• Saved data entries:
++++++++

(* ===== verification/PlatformSchema.v ===== *)
(** * PlatformSchema: identity/platformadmin/schema.go

    The carrier's table contract: its canonical definition and the start-up check of the
    table an application made.

    A catalog query is a read of the process state, by the reference the carrier holds.
    What PostgreSQL reports of a table made by the definition ([reported]) is read off
    its text, column by column. The explanations in the messages are left out. *)

From Stdlib Require Import Ascii.
From S2P Require Import Prelude GoStrings Order PgQuote Scopes Db PlatformAdmin Channels.

Module TableShape.
Import Channel.

Definition ErrTableShape : error := Sentinel "platformadmin: carrier table".

Definition newline : string := String (ascii_of_N 10) "".

Definition ddl_columns : list string := [
  "    user_id     UUID        PRIMARY KEY";
  "    granted_by  UUID";
  "    granted_at  TIMESTAMPTZ NOT NULL DEFAULT now()";
  "    note        TEXT"].

Fixpoint join_with (sep : string) (l : list string) : string :=
  match l with [] => "" | [x] => x | x :: l => x +:+ sep +:+ join_with sep l end.

Definition TableDDL `{PgxIdentifier} (table : string) : result string :=
  quoted ← quoteTable table;
  Ok ("CREATE TABLE IF NOT EXISTS " +:+ quoted +:+ " (" +:+ newline +:+ join_with ("," +:+ newline) ddl_columns +:+ newline +:+ ");").

Definition columnRequirements : list (string * columnRequirement) := [
  ("user_id", {| cr_types := id_types; cr_notNull := true |});
  ("granted_by", {| cr_types := id_types; cr_notNull := false |});
  ("granted_at", {| cr_types := instant; cr_notNull := true |});
  ("note", {| cr_types := text_types; cr_notNull := false |})].

(** The keys in order and the map's lookup. *)
Definition sorted_names : list string := sort_strings (List.map fst columnRequirements).
Definition requirement_of (name : string) : columnRequirement :=
  match List.find (fun kv => fst kv =s name) columnRequirements with
  | Some kv => snd kv | None => {| cr_types := []; cr_notNull := false |}
  end.

Definition carrier_column_problems (rows : list CatalogRow) (name : string) : list string :=
  let req := requirement_of name in
  match actual_column rows name with
  | None => [name +:+ " is missing"]
  | Some got =>
      (if typeSatisfies (cat_type got) (cr_types req) then [] else [name +:+ " has the wrong type"]) ++
      (if cr_notNull req && negb (cat_notNull got) then [name +:+ " is nullable, want NOT NULL"] else [])
  end.

Definition shapeProblems (rows : list CatalogRow) : list string := List.flat_map (carrier_column_problems rows) sorted_names.

(** An index of the table: its first column, how many it has, and its flags. *)
Record IndexRow := { ix_column : string; ix_natts : nat; ix_unique : bool; ix_valid : bool; ix_partial : bool }.

Definition arbiter (i : IndexRow) : bool :=
  ix_unique i && ix_valid i && negb (ix_partial i) && (ix_natts i =? 1)%nat && (ix_column i =s "user_id").

(** The text from the last [.] between two quotes on; [strings.Trim] of quotes. *)
Fixpoint after_last_dot (l : list ascii) : option (list ascii) :=
  match l with
  | [] => None
  | a :: l' =>
      match after_last_dot l' with
      | Some r => Some r
      | None =>
          match l' with
          | b :: c :: r => if (a =? dquote)%char && (b =? ".")%char && (c =? dquote)%char then Some (c :: r) else None
          | _ => None
          end
      end
  end.
Definition lastPart (quoted : string) : string :=
  match after_last_dot (bytes_of quoted) with Some r => string_of r | None => quoted end.

Fixpoint trim_quotes (l : list ascii) : list ascii :=
  match l with a :: l' => if (a =? dquote)%char then trim_quotes l' else l | [] => [] end.
Definition Trim_quotes (s : string) : string := string_of (rev (trim_quotes (rev (trim_quotes (bytes_of s))))).

Section Verify.
Context {St : Type} (catalog : St -> string -> list CatalogRow) (indexes : St -> string -> list IndexRow).

(** Go's pair: the qualified name accompanies the error of a wrong shape. *)
Definition VerifyTable (c : option Carrier) : M St (string * option error) :=
  match c with
  | None => throw (Wrap "VerifyTable on an unconstructed carrier" ErrNotConfigured)
  | Some c =>
      mapping_err (Wrap2 "failed to acquire a connection" ErrTableShape) tick;;
      mapping_err (Wrap2 "failed to read search_path" ErrTableShape) tick;;
      rows ← mapping_err (Wrap2 "failed to read the table definition" ErrTableShape) (query (fun s => catalog s (c_table c)));
      let schema := schema_of rows in
      if schema =s "" then throw (Wrap "resolves to nothing on this connection" ErrTableShape)
      else
        let qualified := schema +:+ "." +:+ Trim_quotes (lastPart (c_table c)) in
        let problems := shapeProblems rows in
        hasUnique ← try (query (fun s => existsb arbiter (indexes s (c_table c))));
        match hasUnique with
        | Err err => mret (qualified, Some (Wrap2 "failed to read the table's indexes" ErrTableShape err))
        | Ok hasUnique =>
            let problems := if (hasUnique : bool) then problems else problems ++ ["there is no non-partial unique index on exactly (user_id)"] in
            mret (qualified, match problems with [] => None | _ => Some (Wrap "does not match the shape this package's statements require" ErrTableShape) end)
        end
  end.
End Verify.

(** ** What a definition makes *)

Fixpoint words (l : list (list ascii)) : list string :=
  match l with [] => [] | [] :: l => words l | w :: l => string_of w :: words l end.

Definition catalog_type (t : string) : string :=
  if t =s "UUID" then "uuid" else if t =s "TIMESTAMPTZ" then "timestamp with time zone" else if t =s "TEXT" then "text" else t.

(** One column definition: name, type, constraints. *)
Definition reported_column (schema text : string) : option CatalogRow :=
  match words (split_byte " " (bytes_of text)) with
  | name :: typ :: constraints =>
      Some {| cat_schema := schema; cat_name := name; cat_type := catalog_type typ; cat_notNull := mem "PRIMARY" constraints || mem "NOT" constraints |}
  | _ => None
  end.
Definition reported (schema : string) : list CatalogRow := omap (reported_column schema) ddl_columns.

(** A primary key is a unique index over its column. *)
Definition primary_index (text : string) : option IndexRow :=
  match words (split_byte " " (bytes_of text)) with
  | name :: _ :: constraints =>
      if mem "PRIMARY" constraints then Some {| ix_column := name; ix_natts := 1; ix_unique := true; ix_valid := true; ix_partial := false |} else None
  | _ => None
  end.
Definition reported_indexes : list IndexRow := omap primary_index ddl_columns.

(** ** Lemmas *)

Definition shape_ok (rows : list CatalogRow) : Prop :=
  Forall (fun kv => exists got, actual_column rows (fst kv) = Some got /\ typeSatisfies (cat_type got) (cr_types (snd kv)) = true /\
    (cr_notNull (snd kv) = true -> cat_notNull got = true)) columnRequirements.

Lemma column_problems_none rows name :
  carrier_column_problems rows name = [] <->
    exists got, actual_column rows name = Some got /\ typeSatisfies (cat_type got) (cr_types (requirement_of name)) = true /\
      (cr_notNull (requirement_of name) = true -> cat_notNull got = true).
Proof.
  unfold carrier_column_problems. destruct (actual_column rows name) as [got|]; [|split; [done|by intros (? & [=] & _)]].
  split.
  - intros [Ht Hn]%app_nil. exists got. split; [done|]. split; [by destruct (typeSatisfies _ _)|]. intros Hr. rewrite Hr in Hn. by destruct (cat_notNull got).
  - intros (g & [= <-] & -> & Hn). cbn [app]. destruct (cr_notNull _); [|done]. by rewrite Hn.
Qed.

Lemma shapeProblems_none rows : shapeProblems rows = [] <-> shape_ok rows.
Proof.
  unfold shapeProblems, shape_ok. assert (Hn : sorted_names = ["granted_at"; "granted_by"; "note"; "user_id"]) by (vm_compute; reflexivity).
  rewrite Hn. cbn [List.flat_map]. rewrite !app_nil_r. unfold columnRequirements. rewrite !Forall_cons, Forall_nil. cbn [fst snd].
  pose proof (column_problems_none rows "granted_at") as H1. pose proof (column_problems_none rows "granted_by") as H2.
  pose proof (column_problems_none rows "note") as H3. pose proof (column_problems_none rows "user_id") as H4.
  cbn [requirement_of columnRequirements List.find fst snd] in H1, H2, H3, H4.
  rewrite <- H1, <- H2, <- H3, <- H4. split.
  - intros (E1 & (E2 & (E3 & E4)%app_nil)%app_nil)%app_nil. done.
  - intros (-> & -> & -> & -> & _). done.
Qed.

Lemma VerifyTable_quiet {St} (catalog : St -> string -> list CatalogRow) indexes c (w : world St) :
  w_sched w = [] ->
  VerifyTable catalog indexes (Some c) w =
    let rows := catalog (w_db w) (c_table c) in
    if schema_of rows =s "" then (Err (Wrap "resolves to nothing on this connection" ErrTableShape), w)
    else (Ok (schema_of rows +:+ "." +:+ Trim_quotes (lastPart (c_table c)),
              match (if existsb arbiter (indexes (w_db w) (c_table c)) then shapeProblems rows
                     else shapeProblems rows ++ ["there is no non-partial unique index on exactly (user_id)"]) with
              | [] => None | _ => Some (Wrap "does not match the shape this package's statements require" ErrTableShape) end), w).
Proof.
  intros Hq. assert (Ht : forall f, mapping_err f (tick (St := St)) w = (Ok tt, w)) by (intros f; unfold mapping_err, tick; by rewrite Hq).
  assert (Hr : forall A (f : St -> A), query f w = (Ok (f (w_db w)), w)) by (intros A f; unfold query; rewrite stmt_quiet by done; by destruct w).
  unfold VerifyTable. rewrite (bind_step _ _ w tt w (Ht _)), (bind_step _ _ w tt w (Ht _)).
  rewrite (bind_step _ _ w (catalog (w_db w) (c_table c)) w) by (unfold mapping_err; by rewrite Hr).
  cbv zeta. destruct (_ =s ""); [done|]. rewrite (bind_step (try _) _ w (Ok (existsb arbiter (indexes (w_db w) (c_table c)))) w); [done|].
  unfold try. by rewrite Hr.
Qed.

(** ** Properties *)

(** The start-up check accepts exactly the tables the carrier's statements can use - every
    column there, of an accepted type, not nullable where a Go value has no NULL, and a
    full unique index on exactly the user for the conflict clause - and the table the
    canonical definition makes is one of them, wherever it is put. Every error of it is
    recognised by the sentinel of the table's shape or of the configuration. *)
Theorem VerifyTable_exact {St} (catalog : St -> string -> list CatalogRow) indexes c (w : world St) :
  (w_sched w = [] ->
   ((exists q w', VerifyTable catalog indexes (Some c) w = (Ok (q, None), w')) <->
      schema_of (catalog (w_db w) (c_table c)) <> "" /\ shape_ok (catalog (w_db w) (c_table c)) /\
      exists i, In i (indexes (w_db w) (c_table c)) /\ arbiter i = true) /\
   (forall schema, schema <> "" -> catalog (w_db w) (c_table c) = reported schema -> indexes (w_db w) (c_table c) = reported_indexes ->
      exists q, VerifyTable catalog indexes (Some c) w = (Ok (q, None), w))) /\
  (forall q e w', VerifyTable catalog indexes (Some c) w = (Ok (q, Some e), w') -> errors_Is e "platformadmin: carrier table" = true) /\
  (forall e w', VerifyTable catalog indexes (Some c) w = (Err e, w') -> errors_Is e "platformadmin: carrier table" = true).
Proof.
  split; [|split].
  - intros Hq. pose proof (VerifyTable_quiet catalog indexes c w Hq) as Ev. cbv zeta in Ev.
    set (rows := catalog (w_db w) (c_table c)) in *. set (ixs := indexes (w_db w) (c_table c)) in *.
    assert (Hex : (exists q w', VerifyTable catalog indexes (Some c) w = (Ok (q, None), w')) <->
      schema_of rows <> "" /\ shape_ok rows /\ exists i, In i ixs /\ arbiter i = true).
    { rewrite Ev. rewrite <- shapeProblems_none, <- existsb_exists. destruct (String.eqb_spec (schema_of rows) "") as [He|He].
      { split; [by intros (? & ? & [=])|by intros [[] _]]. }
      destruct (existsb arbiter ixs).
      - destruct (shapeProblems rows); split; [done|eauto|by intros (? & ? & [=])|by intros (_ & [=] & _)].
      - split; [intros (? & ? & [=])|by intros (_ & _ & [=])]. by destruct (shapeProblems rows). }
    split; [exact Hex|]. intros schema Hs Hr Hi.
    assert (Hsch : schema_of rows = schema) by by rewrite Hr.
    assert (Hp : shapeProblems rows = []) by (rewrite Hr; vm_compute; reflexivity).
    assert (Hu : existsb arbiter ixs = true) by (rewrite Hi; vm_compute; reflexivity).
    rewrite Ev, Hsch, Hp, Hu, (proj2 (seqb_false _ _) Hs). by eexists.
  - intros q e w' E. unfold VerifyTable in E. apply bind_Ok in E as (u1 & w1 & _ & E). apply bind_Ok in E as (u2 & w2 & _ & E).
    apply bind_Ok in E as (rows & w3 & _ & E). destruct (_ =s ""); [done|]. apply bind_try in E as (h & w4 & _ & E).
    destruct h as [h|e']; [|by injection E as _ <- _]. injection E as _ E _. by destruct (if h then _ else _); [|injection E as <-].
  - intros e w' E. unfold VerifyTable in E.
    apply bind_inv in E as [(u1 & w1 & _ & E)|(e1 & E & [= ->])]; [|by apply mapping_Err in E as (e2 & _ & ->)].
    apply bind_inv in E as [(u2 & w2 & _ & E)|(e1 & E & [= ->])]; [|by apply mapping_Err in E as (e2 & _ & ->)].
    apply bind_inv in E as [(rows & w3 & _ & E)|(e1 & E & [= ->])]; [|by apply mapping_Err in E as (e2 & _ & ->)].
    destruct (_ =s ""); [by injection E as <- _|]. apply bind_try in E as (h & w4 & _ & E). by destruct h.
Qed.

(** The text of the definition. *)
Example canonical_ddl `{PgxIdentifier} :
  TableDDL "registry.platform_admins" = Ok ("CREATE TABLE IF NOT EXISTS " +:+ quote_parts ["registry"; "platform_admins"] +:+ join_with newline [
    " (";
    "    user_id     UUID        PRIMARY KEY,";
    "    granted_by  UUID,";
    "    granted_at  TIMESTAMPTZ NOT NULL DEFAULT now(),";
    "    note        TEXT";
    ");"]).
Proof. reflexivity. Qed.
End TableShape.

(** ** Witness *)

Module Example_shape.
Import Channel TableShape.

Definition ex_carrier : Carrier := {| c_table := quoted "registry" +:+ "." +:+ quoted "platform_admins"; c_lockKey := 0 |}.
Definition ex_catalog (_ : unit) (_ : string) : list CatalogRow := reported "registry".
Definition ex_indexes (with_key : bool) (_ : unit) (_ : string) : list IndexRow := if with_key then reported_indexes else [].

Lemma VerifyTable_exact_witness :
  exists q, VerifyTable ex_catalog (ex_indexes true) (Some ex_carrier) (quiet tt 0 0 0) = (Ok (q, None), quiet tt 0 0 0) /\ q = "registry.platform_admins".
Proof.
  destruct (VerifyTable_exact ex_catalog (ex_indexes true) ex_carrier (quiet tt 0 0 0)) as [Hq _]. destruct (Hq eq_refl) as [_ Hd].
  destruct (Hd "registry" ltac:(done) eq_refl eq_refl) as (q & E). exists q. split; [exact E|]. vm_compute in E. by injection E as <-.
Defined.

Example missing_key : exists q e w', VerifyTable ex_catalog (ex_indexes false) (Some ex_carrier) (quiet tt 0 0 0) = (Ok (q, Some e), w').
Proof. eexists _, _, _. vm_compute. reflexivity. Qed.
End Example_shape.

++++++++

• EXERCISE BRIEF:
Write the opening line of the data above and every line after it, exactly, stopping once you have written the line with "quoted ← quoteTable table;".

• WRITTEN RESPONSE:
(* ===== verification/PlatformSchema.v ===== *)
(** * PlatformSchema: identity/platformadmin/schema.go

    The carrier's table contract: its canonical definition and the start-up check of the
    table an application made.

    A catalog query is a read of the process state, by the reference the carrier holds.
    What PostgreSQL reports of a table made by the definition ([reported]) is read off
    its text, column by column. The explanations in the messages are left out. *)

From Stdlib Require Import Ascii.
From S2P Require Import Prelude GoStrings Order PgQuote Scopes Db PlatformAdmin Channels.

Module TableShape.
Import Channel.

Definition ErrTableShape : error := Sentinel "platformadmin: carrier table".

Definition newline : string := String (ascii_of_N 10) "".

Definition ddl_columns : list string := [
  "    user_id     UUID        PRIMARY KEY";
  "    granted_by  UUID";
  "    granted_at  TIMESTAMPTZ NOT NULL DEFAULT now()";
  "    note        TEXT"].

Fixpoint join_with (sep : string) (l : list string) : string :=
  match l with [] => "" | [x] => x | x :: l => x +:+ sep +:+ join_with sep l end.

Definition TableDDL `{PgxIdentifier} (table : string) : result string :=
  quoted ← quoteTable table;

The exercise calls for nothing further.